• _Try it_: Your task is to repeat the entries exactly from their first line through the line with "destruct (H4 old eq_refl) as [-> ->].", and to stop there.

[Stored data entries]
-------------------------

Lemma lstep_revoked device c l l' :
  ledger_ok l -> revoked_at_c device c l -> lstep l l' -> revoked_at_c device c l'.
Proof.
  intros [Hr Hw Ho] [R1 R2 R3] Hs. destruct Hs as [l|row g m ps Hsg Hrv Hle Hn|g m ps x ps'|g m ps row prev ps' Hcur
    |device' row n c' g m ps Hsg Hle Hrow Hn|device' c' g m ps Hsg Hle Hrow Hn]; cbn in *.
  - by split.
  - assert (last_event_at (stored_grant row) = last_event_at row) as Hev by (by apply int_id).
    split; cbn.
    + apply seen_insert; [apply stored_stored|done|by rewrite Hev|done].
    + intros r [[<- <-]|[_ H]]%lookup_insert_Some; [|by apply R2]. intros _. rewrite Hev.
      split; [by apply (seen_unseen_lt g m (g_device row))|by exists row].
    + intros p [->|Hp]%elem_of_cons Hd Hc; [|by apply R3]. cbn in *. subst device. split; [exact R2|exact R1].
  - split; cbn; [done|done|]. intros p Hp. by apply R3, elem_drop.
  - destruct (Hw (row, prev)) as (H1 & H2 & H3 & H4); [rewrite elem_of_app, elem_of_cons; tauto|]. cbn in *.
    assert (forall p, p ∈ ps ++ ps' -> p ∈ ps ++ (row, prev) :: ps') as Hsub by (intros p; apply elem_drop).
    destruct (decide (g_device row = device)) as [<-|Hne].
    + destruct (R3 (row, prev)) as [Q1 Q2]; [rewrite elem_of_app, elem_of_cons; tauto|done|by apply (R2 row)|]. cbn in *.
      split; cbn.
      * destruct Q2 as [(old & -> & Hc)|Hm]; [|by right]. left. exists old. cbn.
        destruct (H4 old eq_refl) as [-> ->]. by rewrite lookup_insert_eq.
      * intros r [[_ Hp]|[? ?]]%put_row_lookup; [by apply Q1|done|done].
      * intros p Hp. by apply R3, Hsub.
    + split; cbn.
      * unfold seen, put_row. destruct prev as [old|]; [destruct (H4 old eq_refl) as [-> _]|].
        -- by rewrite lookup_insert_ne.
        -- by rewrite lookup_delete_ne.
      * intros r [[? _]|[_ Hg]]%put_row_lookup; [done|by apply R2|done].
      * intros p Hp. by apply R3, Hsub.
  - destruct (Hr device' row Hrow) as [Hd Hst]. rewrite Hd. split; cbn; [| |done].
    + apply seen_insert; [apply stored_stored|done| |done]. cbn. by rewrite int_id.
    + intros r [[<- <-]|[_ H]]%lookup_insert_Some; [done|by apply R2].
  - split; cbn; [by apply seen_mark|done|]. intros p Hp Hd Hc. destruct (R3 p Hp Hd Hc) as [Q1 Q2]. split; [done|].
    destruct Q2 as [?|(x & Hx & Hcx)]; [by left|right].
    destruct (mark_le g m device' c' device x Hn Hle Hx) as (z & Hz & Hxz). exists z. split; (done || lia).
Qed.

(** Where a revocation begins. *)
Lemma revoke_starts l l' device c : ledger_ok l -> ~ seen (l_rows l) (l_marks l) device c -> c <= I64_MAX ->
  waiting l' = waiting l ->
  (exists row n, l_rows l !! device = Some row /\ l_marks l' = l_marks l
     /\ l_rows l' = <[g_device row := stored_grant (revoked_row row n c)]> (l_rows l))
  \/ (l_rows l !! device = None /\ l_rows l' = l_rows l /\ l_marks l' = <[device := int c]> (l_marks l)) ->
  revoked_at_c device c l'.
Proof.
  intros [Hr Hw Ho] Hn Hc Hps Hcase.
  assert (forall p, p ∈ waiting l' -> dev p = device -> ~ c < ev p) as Hold.
  { intros p Hp <- Hlt. rewrite Hps in Hp. destruct (Hw p Hp) as (_ & _ & Hs & _).
    pose proof (seen_unseen_lt _ _ _ _ _ Hs Hn). lia. }
  destruct Hcase as [(row & n & Hrow & Em & Er)|(Hrow & Er & Em)].
  - destruct (Hr device row Hrow) as [Hd _]. rewrite Hd in Er. split.
    + left. exists (stored_grant (revoked_row row n c)). rewrite Er, lookup_insert_eq. split; [done|].
      cbn. rewrite int_id by done. lia.
    + rewrite Er. intros r. rewrite lookup_insert_eq. by intros [= <-].
    + intros p Hp Hd' Hlt. by destruct (Hold p Hp Hd').
  - split.
    + right. exists c. rewrite Em, lookup_insert_eq, int_id by done. split; (done || lia).
    + rewrite Er, Hrow. done.
    + intros p Hp Hd' Hlt. by destruct (Hold p Hp Hd').
Qed.

(** ** Only owners' grants *)

(** What is left of a signed row: as signed, or ended since. *)
Definition from_signed (row : GrantRow) : Prop :=
  exists s, signed s /\ (row = stored_grant s \/
    exists n c, revoked_at row = Some n /\ row = revoked_row (stored_grant s) n c).

Record all_signed (l : Ledger) : Prop := {
  as_row device row : l_rows l !! device = Some row -> from_signed row;
  as_waiting p row : p ∈ waiting l -> p.2 = Some row -> from_signed row
}.

Lemma from_signed_revoked row n c : from_signed row -> from_signed (stored_grant (revoked_row row n c)).
Proof.
  intros (s & Hs & Hrow). exists s. split; [done|]. right. exists (int n), (int c). split; [done|].
  assert (stored_grant (revoked_row row n c) = revoked_row (stored_grant row) (int n) (int c)) as -> by done.
  destruct Hrow as [->|(n0 & c0 & _ & ->)]; [by rewrite stored_stored|].
  destruct s as [d rv i b u ga le ra]. unfold revoked_row, stored_grant, int. cbn. f_equal; lia.
Qed.

Lemma lstep_signed l l' : ledger_ok l -> all_signed l -> lstep l l' -> all_signed l'.
Proof.
  intros [Hr Hw Ho] [A1 A2] Hs. destruct Hs as [l|row g m ps Hsg Hrv Hle Hn|g m ps x ps'|g m ps row prev ps' Hcur
    |device row n c g m ps Hsg Hle Hrow Hn|device c g m ps Hsg Hle Hrow Hn]; cbn in *; split; cbn; try done.
  - intros d r [[_ <-]|[_ H]]%lookup_insert_Some; [exists row; auto|by apply (A1 d)].
  - intros p r [->|Hp]%elem_of_cons Hp2; [by apply (A1 (g_device row))|by apply (A2 p)].
  - intros p r Hp. by apply A2, elem_drop.
  - destruct (Hw (row, prev)) as (_ & _ & _ & H4); [rewrite elem_of_app, elem_of_cons; tauto|].
    intros d r [[_ ->]|[_ H]]%put_row_lookup; [|by apply (A1 d)|done].
    apply (A2 (row, Some r)); [rewrite elem_of_app, elem_of_cons; tauto|done].
  - intros p r Hp. by apply A2, elem_drop.
  - intros d r [[_ <-]|[_ H]]%lookup_insert_Some; [by apply from_signed_revoked, (A1 device)|by apply (A1 d)].
Qed.

Lemma ledger_ok_init g m : (forall device row, g !! device = Some row -> row_ok device row) ->
  ledger_ok {| l_rows := g; l_marks := m; waiting := [] |}.
Proof. intros H. split; cbn; [done|intros p Hp; by apply elem_of_nil in Hp|constructor]. Qed.
End Ledger.

(** ** The service implements the ledger *)

Section Refinement.
Context `{Lib : EventLib, Out : GrantOutside, St : CoreStore}.
Variables (self : Config) (fuel : nat).

Definition signed_grant (row : GrantRow) : Prop :=
  exists body e a terms, verify body (owners self) (server_names self) (g_clock e).1 = Ok a
    /\ au_action a = Grant terms /\ row = row_of a terms.

Definition signed_revoke (device : string) (c : Z) : Prop :=
  exists body e a, verify body (owners self) (server_names self) (g_clock e).1 = Ok a
    /\ au_action a = Revoke device /\ au_created_at a = c.

(** The clock is in seconds and far from the end of 64 bits. *)
Definition ClockSane : Prop := forall e, 0 <= (g_clock e).1 /\ (g_clock e).1 + FUTURE_SKEW <= I64_MAX.

Hypotheses (reads : Reads) (clock : ClockSane).

Definition ledger_of (s : Sys) : Ledger :=
  {| l_rows := grants (snapshot (sw s)); l_marks := markers (snapshot (sw s));
     waiting := map (fun p => (p_row p, p_previous p)) (pend s) |}.

Lemma created_bound body e a :
  verify body (owners self) (server_names self) (g_clock e).1 = Ok a -> au_created_at a <= I64_MAX.
Proof.
  intros H. apply verify_bounds in H as [_ H]. specialize (clock e). unfold saturating_add in H. lia.
Qed.

Lemma rewritten_same ms d d' : rewritten ms d d' ->
  device_grants d' = device_grants d /\ revocation_markers d' = revocation_markers d.
Proof.
  revert d. induction ms as [|[k m] ms IH]; intros d; cbn; [by intros ->|].
  intros (d1 & H1 & [H2 H3]%IH). rewrite H2, H3. destruct m as [m|].
  - unfold write_member in H1. destruct (0 <? _); [|done]. by injection H1 as <-.
  - unfold delete_member in H1. by injection H1 as <-.
Qed.

Lemma write_grant_rows row d d' : write_grant row d = Some d' ->
  device_grants d' = <[g_device row := stored_grant row]> (device_grants d)
  /\ revocation_markers d' = revocation_markers d /\ core_members d' = core_members d.
Proof. unfold write_grant. destruct (0 <? _); [|done]. by intros [= <-]. Qed.

Lemma write_member_rows k m d d' : write_member k m d = Some d' ->
  device_grants d' = device_grants d /\ revocation_markers d' = revocation_markers d
  /\ core_members d' = <[k := {| m_issuer := m_issuer m; m_byte_limit := int (m_byte_limit m);
                                 since := match core_members d !! k with
                                          | Some old => since old | None => int (since m) end |}]> (core_members d).
Proof. unfold write_member. destruct (0 <? _); [|done]. by intros [= <-]. Qed.

(** A snapshot and waiting grants that did not change. *)
Lemma same_ledger w w' ps sg sg' : grants (snapshot w') = grants (snapshot w) ->
  markers (snapshot w') = markers (snapshot w) ->
  ledger_of {| sw := w'; pend := ps; sweeping := sg' |} = ledger_of {| sw := w; pend := ps; sweeping := sg |}.
Proof. unfold ledger_of. cbn. by intros -> ->. Qed.

Abbreviation refines := (lstep signed_grant signed_revoke).

Lemma refines_aside w w' ps sg sg' : aside w w' -> synced w ->
  synced w' /\ refines (ledger_of {| sw := w; pend := ps; sweeping := sg |})
                       (ledger_of {| sw := w'; pend := ps; sweeping := sg' |}).
Proof.
  intros Ha Hs. split; [by eapply aside_synced|]. destruct Ha as [_ E].
  rewrite (same_ledger w w' ps sg sg') by (by rewrite E). constructor.
Qed.

Lemma refines_commit body w w' ps sg p : synced w -> committed self body w p w' ->
  synced w' /\ refines (ledger_of {| sw := w; pend := ps; sweeping := sg |})
                       (ledger_of {| sw := w'; pend := p :: ps; sweeping := sg |}).
Proof.
  intros Hs [e n a terms group d w2 Hv Ha Hc Hd (d1 & d2 & H1 & H2 & H3) Hs']. split; [done|].
  apply write_grant_rows in H1 as (G1 & G2 & _). apply write_member_rows in H2 as (M1 & M2 & _).
  apply write_member_rows in H3 as (N1 & N2 & _). unfold synced in Hs, Hs'. unfold read_rows in Hd.
  injection Hd as D1 D2 D3. unfold ledger_of. cbn [sw pend map p_row p_previous]. rewrite Hs'.
  cbn [grants markers read_rows]. rewrite N1, N2, M1, M2, G1, G2, D1, D3, Hs. cbn [grants markers read_rows].
  unfold check_grant_conflicts in Hc. destruct (check_keys _ _ _ _ _); [|done]. destruct (check_rows _ _ _); [|done].
  destruct (not_newer _ _ _) eqn:En; [done|]. apply not_newer_unseen in En. rewrite Hs in En.
  apply (LGrant signed_grant signed_revoke (row_of a terms)); [|done|by eapply created_bound|exact En].
  exists body, e, a, terms. done.
Qed.

Lemma refines_drop w w' ps p ps' sg : aside w w' -> synced w ->
  synced w' /\ refines (ledger_of {| sw := w; pend := ps ++ p :: ps'; sweeping := sg |})
                       (ledger_of {| sw := w'; pend := ps ++ ps'; sweeping := sg |}).
Proof.
  intros Ha Hs. split; [by eapply aside_synced|]. destruct Ha as [_ E].
  unfold ledger_of. cbn [sw pend]. rewrite E, !map_app. cbn [map]. apply LDone.
Qed.

Lemma refines_undo w w' ps p ps' sg : synced w -> synced w' ->
  grants (snapshot w) !! g_device (p_row p) = Some (p_row p) -> reverted p (db w) (db w') ->
  refines (ledger_of {| sw := w; pend := ps ++ p :: ps'; sweeping := sg |})
          (ledger_of {| sw := w'; pend := ps ++ ps'; sweeping := sg |}).
Proof.
  intros Hs Hs' Hp (d1 & H1 & H2). apply rewritten_same in H2 as [E1 E2]. unfold synced in Hs, Hs'.
  unfold ledger_of. cbn [sw pend]. rewrite Hs', !map_app. cbn [map grants markers read_rows]. rewrite E1, E2.
  assert (device_grants d1 = put_row (g_device (p_row p)) (p_previous p) (grants (snapshot w))
          /\ revocation_markers d1 = markers (snapshot w)) as [-> ->].
  { rewrite Hs. destruct (p_previous p) as [old|]; cbn.
    - by apply write_grant_rows in H1 as (-> & -> & _).
    - unfold delete_grant in H1. by injection H1 as <-. }
  by apply LUndo.
Qed.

-------------------------

• _Reply_:
Lemma lstep_revoked device c l l' :
  ledger_ok l -> revoked_at_c device c l -> lstep l l' -> revoked_at_c device c l'.
Proof.
  intros [Hr Hw Ho] [R1 R2 R3] Hs. destruct Hs as [l|row g m ps Hsg Hrv Hle Hn|g m ps x ps'|g m ps row prev ps' Hcur
    |device' row n c' g m ps Hsg Hle Hrow Hn|device' c' g m ps Hsg Hle Hrow Hn]; cbn in *.
  - by split.
  - assert (last_event_at (stored_grant row) = last_event_at row) as Hev by (by apply int_id).
    split; cbn.
    + apply seen_insert; [apply stored_stored|done|by rewrite Hev|done].
    + intros r [[<- <-]|[_ H]]%lookup_insert_Some; [|by apply R2]. intros _. rewrite Hev.
      split; [by apply (seen_unseen_lt g m (g_device row))|by exists row].
    + intros p [->|Hp]%elem_of_cons Hd Hc; [|by apply R3]. cbn in *. subst device. split; [exact R2|exact R1].
  - split; cbn; [done|done|]. intros p Hp. by apply R3, elem_drop.
  - destruct (Hw (row, prev)) as (H1 & H2 & H3 & H4); [rewrite elem_of_app, elem_of_cons; tauto|]. cbn in *.
    assert (forall p, p ∈ ps ++ ps' -> p ∈ ps ++ (row, prev) :: ps') as Hsub by (intros p; apply elem_drop).
    destruct (decide (g_device row = device)) as [<-|Hne].
    + destruct (R3 (row, prev)) as [Q1 Q2]; [rewrite elem_of_app, elem_of_cons; tauto|done|by apply (R2 row)|]. cbn in *.
      split; cbn.
      * destruct Q2 as [(old & -> & Hc)|Hm]; [|by right]. left. exists old. cbn.
        destruct (H4 old eq_refl) as [-> ->]. by rewrite lookup_insert_eq.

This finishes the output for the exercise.